Quick and Easy Pizza
Source: https://www.myplate.gov/recipes/supplemental-nutrition-assistance-program-snap/quick-and-easy-pizza


2 cups all-purpose flour (divided in half)
1 tablespoon instant yeast
1 tablespoon sugar
2/3 cup warm water + 2 Tablespoons (110-115 degrees F)
2 sprays of nonstick cooking spray
1 cup Easy Marinara Sauce
6 ounces part-skim mozzarella cheese, shredded (1 1/2 cups)


  1. Preheat oven to 375 degrees F.
  2. Collect, shred, and measure all ingredients before starting to prepare the recipe.
  3. In a medium bowl, mix 1 cup flour, yeast, sugar, and water with a spoon.
  4. Gradually stir in the other cup of flour until the mixture forms a ball.
  5. Dust a cutting board or clean countertop surface with flour. Put the ball of dough on the surface, then use your clean hands to knead the dough on the surface for about 5 minutes.

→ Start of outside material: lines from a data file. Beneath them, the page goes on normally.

(* ===== verification/NodesReference.v ===== *)
(** * What [updateNodes] computes, up to order

    The database hands the nodes out in an order of its own, and the peers and the DNS servers
    that [updateNodes] writes ([NodesRefresh.v]) follow it. Up to that order the result is a
    function of the table, and refreshing twice is refreshing once. *)
From S2P Require Import Prelude GoNet NodeTypes Gorm NodesRepo NodesNetwork.
From S2P Require Import NodesRefresh NodesCreate NodesDemo.

Definition peers_of (n : Node) : list WGConfigPeer := wg_Peers (node_WGConfig n).
Definition dns_of (n : Node) : list IPNet := if_DNS (wg_Interface (node_WGConfig n)).

(** Nodes that differ at most in the order of their peers and DNS servers. *)
Record same_config (n m : Node) : Prop := {
  same_rest : set_network [] [] n = set_network [] [] m;
  same_peers : peers_of n ≡ₚ peers_of m;
  same_dns : dns_of n ≡ₚ dns_of m;
}.
#[export] Instance same_config_equivalence : Equivalence same_config.
Proof.
  split.
  - by intros n.
  - intros n m [Hr Hp Hd]. by split.
  - intros n m k [Hr Hp Hd] [Hr' Hp' Hd']. split; by etransitivity.
Qed.

Definition same_table (m1 m2 : gmap string Node) : Prop :=
  ∀ k, option_Forall2 same_config (m1 !! k) (m2 !! k).

#[export] Instance filterNodes_proper : Proper ((≡ₚ) ==> (=) ==> (≡ₚ)) filterNodes.
Proof. intros l l' Hl roles _ <-. unfold filterNodes. by rewrite Hl. Qed.
#[export] Instance refreshed_proper gw : Proper ((≡ₚ) ==> (=) ==> same_config) (refreshed gw).
Proof.
  intros l l' Hl n _ <-. unfold refreshed. destruct (node_Role n); try reflexivity.
  split; [done|..]; cbn; by rewrite Hl.
Qed.

(** ** A refreshed node looks to the others as it did *)

Section again.
  Context (gw : Node) (l : list Node).

Lemma refreshed_role n : node_Role (refreshed gw l n) = node_Role n.
Proof. unfold refreshed. by destruct (node_Role n) eqn:E. Qed.
Lemma refreshed_wg_ip n : node_wg_ip (refreshed gw l n) = node_wg_ip n.
Proof. unfold refreshed. by destruct (node_Role n). Qed.
Lemma refreshed_peer_of n : peer_of (refreshed gw l n) = peer_of n.
Proof.
  unfold peer_of, routed. rewrite refreshed_role, refreshed_wg_ip. unfold refreshed.
  by destruct (node_Role n).
Qed.
Lemma refreshed_to_gateway n allowed : peer_to_gateway (refreshed gw l n) allowed = peer_to_gateway n allowed.
Proof. unfold peer_to_gateway, gateway_endpoint, refreshed. by destruct (node_Role n). Qed.

Lemma filterNodes_refreshed l' roles :
  filterNodes (map (refreshed gw l) l') roles = map (refreshed gw l) (filterNodes l' roles).
Proof.
  unfold filterNodes. induction l' as [|n l' IH]; [done|]. cbn. rewrite refreshed_role, IH.
  by case_bool_decide.
Qed.

Lemma refreshed_twice n :
  refreshed (refreshed gw l gw) (map (refreshed gw l) l) (refreshed gw l n) = refreshed gw l n.
Proof.
  unfold refreshed at 1. rewrite refreshed_role, refreshed_wg_ip, !refreshed_to_gateway, !filterNodes_refreshed,
    !map_map, (map_ext _ _ refreshed_peer_of).
  rewrite (map_ext (λ x, (host ∘ node_wg_ip) (refreshed gw l x)) (host ∘ node_wg_ip))
    by (intros x; cbn; by rewrite refreshed_wg_ip).
  unfold refreshed. by destruct (node_Role n).
Qed.
End again.

Lemma values_fmap (f : Node → Node) (m : gmap string Node) : values (f <$> m) ≡ₚ map f (values m).
Proof.
  unfold values. rewrite map_to_list_fmap, <- list_fmap_compose. clear.
  induction (map_to_list m) as [|[k n] l IH]; [done|]. cbn. by rewrite IH.
Qed.

(** The reference: every node refreshed in the light of the whole table. *)
Definition wired (gw : Node) (rows : gmap string Node) : gmap string Node :=
  refreshed gw (values rows) <$> rows.

Section reference.
  Context {G : Gorm string Node} {L : GormLaws string Node}.

(** C9: [updateNodes] computes, up to the order of peers and DNS servers, the network in which
    every node is written for the nodes there are; a second refresh finds nothing to do. *)
Theorem updateNodes_reference t gw :
  ok t → healthy t → is_gateway_of t gw →
  ∃ t1 t2, updateNodes t = (Ret tt, t1) ∧ same_table (rows t1) (wired gw (rows t)) ∧
    updateNodes t1 = (Ret tt, t2) ∧ same_table (rows t2) (rows t1).
Proof.
  intros Hok Ht Hgw. destruct (updateNodes_spec t gw) as (t1 & l & Hu & Ht1 & Hl & Hr); [done..|].
  assert (ok t1) as Hok1 by (unfold ok in *; by erewrite refreshed_cores).
  assert (is_gateway_of t1 (refreshed gw l gw)) as Hgw1.
  { destruct Hgw as [Hgw Hrole]. split; [|by rewrite refreshed_role].
    by rewrite Hr, refreshed_id, lookup_fmap, Hgw. }
  destruct (updateNodes_spec t1 (refreshed gw l gw)) as (t2 & l2 & Hu2 & _ & Hl2 & Hr2); [done..|].
  exists t1, t2. split; [done|]. split; [|split; [done|]].
  - intros k. unfold wired. rewrite Hr, !lookup_fmap. destruct (rows t !! k); constructor. by rewrite Hl.
  - intros k. rewrite Hr2, lookup_fmap, Hr, !lookup_fmap. destruct (rows t !! k) as [n|]; constructor.
    rewrite Hl2, Hr, values_fmap, <- Hl. by rewrite refreshed_twice.
Qed.
End reference.

Lemma updateNodes_reference_witness :
  ∃ t1, updateNodes demo_client = (Ret tt, t1) ∧ same_table (rows t1) (wired demo_gw (rows demo_client)).
Proof.
  destruct (updateNodes_reference demo_client demo_gw demo_client_ok I demo_is_gateway)
    as (t1 & t2 & Hu & Hs & _).
  exists t1. split; [exact Hu|exact Hs].
Defined.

  6. Spray a bowl with nonstick cooking spray. Put the dough in the bowl, and cover it with a clean dishtowel. Put the bowl on the oven while it is preheating (but not on a burner that is turned on), and let it sit for 10 to 15 minutes (preheating the oven will cause the stovetop to be slightly warm and will help the dough rise).

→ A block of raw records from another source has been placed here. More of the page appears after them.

(** [isSyscallErr(err, codes...)]; the recursive call is on a shorter chain, so the
    chain's length is fuel enough. *)
Fixpoint isSyscallErr_in (fuel : nat) (chain : list ErrLink) (codes : list Z) : bool :=
  match errors_As link_errno chain with
  | Some errno => bool_decide (errno ∈ codes)
  | None =>
      match after_OpError chain, fuel with
      | Some inner, S fuel' => isSyscallErr_in fuel' inner codes
      | _, _ => false
      end
  end.
Definition isSyscallErr (err : NetError) (codes : list Z) : bool :=
  isSyscallErr_in (length (net_chain err)) (net_chain err) codes.

Definition ControlServerPort : Z := 4060.
Definition WGPublicPort : Z := 51820.
Definition portStr (port : Z) : string := Itoa port.

(** The diagnoses of [diagnoseJoinError], each followed by an empty line. *)
Definition diagnosis_refused : string :=
  "Diagnosis: nothing is accepting connections on the gateway control port. " +:+
  "Ensure the gateway container is running, then check firewalls on both hosts: " +:+
  "outbound TCP " +:+ portStr ControlServerPort +:+ " from the server and " +:+
  "inbound TCP " +:+ portStr ControlServerPort +:+ " on the gateway." +:+ newline +:+ newline.
Definition diagnosis_timeout : string :=
  "Diagnosis: the connection to the gateway timed out. This usually means a firewall (on the server host, gateway host, or a cloud security group) is dropping traffic. " +:+
  "Verify outbound rules on this server and inbound rules on the gateway for the ports listed below." +:+ newline +:+ newline.
Definition diagnosis_unreachable : string :=
  "Diagnosis: the network route to the gateway is unreachable. Check routing, security groups, and host firewalls on both sides." +:+ newline +:+ newline.
Definition diagnosis_no_host : string :=
  "Diagnosis: the gateway hostname could not be resolved. Verify DNS and that the gateway public IP/hostname in the join token is correct." +:+ newline +:+ newline.
Definition diagnosis_tls : string :=
  "Diagnosis: TLS handshake with the gateway failed. If you recently reinstalled the gateway, generate a new join token and bootstrap the server again." +:+ newline +:+ newline.
Definition diagnosis_other : string :=
  "Diagnosis: could not complete the join handshake with the gateway. Check gateway availability and firewall rules on both the server and gateway hosts." +:+ newline +:+ newline.

(** [diagnoseJoinError(err)] *)
Definition diagnoseJoinError (err : NetError) : string :=
  let lower := ToLower (net_text err) in
  if containsAny lower ["connection refused"; "connect: connection refused"]
  then diagnosis_refused
  else if containsAny lower
            ["i/o timeout"; "context deadline exceeded"; "connection timed out"; "timeout"]
  then diagnosis_timeout
  else if isSyscallErr err [ENETUNREACH; EHOSTUNREACH] then diagnosis_unreachable
  else if containsAny lower ["no such host"; "name or service not known"]
  then diagnosis_no_host
  else if containsAny lower ["tls:"; "x509:"; "certificate"] then diagnosis_tls
  else diagnosis_other.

  7. Spray a 12-inch x 16-inch baking sheet with nonstick cooking spray. Spread the dough into an even layer on the baking sheet. Spread the dough into an even layer on the baking sheet. For a thicker crust, use a smaller baking sheet.
  8. Add a thin layer of the Easy Marinara Sauce from the Eating Smart * Being Active Let’s Cook! Cookbook, leaving a 1/2 inch crust on all edges.

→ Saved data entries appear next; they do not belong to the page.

(* ===== verification/Ssh.v ===== *)
(** * [internal/ssh]: installing and asking wireport on other machines

    The service that runs commands on a machine over ssh.  The ssh library, the network
    and the machine at the other end are parameters: what a command gives may depend in
    any way on the commands run before it, which are the state of these operations. *)
From S2P Require Import Prelude GoStrings GoNet GoFormat NodeTypes PublicServices.
From S2P Require Import NodeConfigs Aes JoinClient Docker.

(** ** Names and errors *)

Definition WireportServerContainerName : string := "wireport-server".
Definition WireportGatewayContainerImage : string := "ghcr.io/multionlabs/wireport".
Definition WireportServerContainerImage : string := "ghcr.io/multionlabs/wireport".
Definition UpGatewayScriptTemplatePath : string := "scripts/up/gateway.hbs".
Definition UpServerScriptTemplatePath : string := "scripts/up/server.hbs".
Definition DownGatewayScriptTemplatePath : string := "scripts/down/gateway.hbs".
Definition DownServerScriptTemplatePath : string := "scripts/down/server.hbs".
Definition UpgradeGatewayScriptTemplatePath : string := "scripts/upgrade/gateway.hbs".
Definition UpgradeServerScriptTemplatePath : string := "scripts/upgrade/server.hbs".
Definition NewClientScriptTemplatePath : string := "scripts/new/client.hbs".

Definition ErrNoAuthMethodProvided : error :=
  Sentinel "ErrNoAuthMethodProvided" "no valid authentication method provided".
Definition ErrSSHConnectionNotEstablished : error :=
  Sentinel "ErrSSHConnectionNotEstablished" "SSH connection not established".
Definition ErrFailedToCreateAuth : error := Sentinel "ErrFailedToCreateAuth" "failed to create auth".
Definition ErrFailedToCreateSSHClient : error :=
  Sentinel "ErrFailedToCreateSSHClient" "failed to create SSH client".
Definition ErrFailedToTestSSHConnection : error :=
  Sentinel "ErrFailedToTestSSHConnection" "failed to test SSH connection".
Definition ErrFailedToGetDockerVersion : error :=
  Sentinel "ErrFailedToGetDockerVersion" "failed to get Docker version".
Definition ErrFailedToGetContainerStatus : error :=
  Sentinel "ErrFailedToGetContainerStatus" "failed to get container status".
Definition ErrFailedToGetNetworkStatus : error :=
  Sentinel "ErrFailedToGetNetworkStatus" "failed to get network status".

  9. Add the shredded cheese and pizza toppings. Be careful not to put too many toppings on the pizza, or it will be soggy.
  10. Bake for approximately 15 minutes until the crust is brown and the cheese melts and is slightly browned in spots.
  11. Refrigerate leftovers within 2 hours. Eat within 3 to 5 days.


*Make it whole grain! To make whole grain pizza crust, substitute 1 cup of 100% whole wheat flour for 1 cup of the all-purpose flour. Increase the water to 1 cup, and increase the baking time to 20 minutes.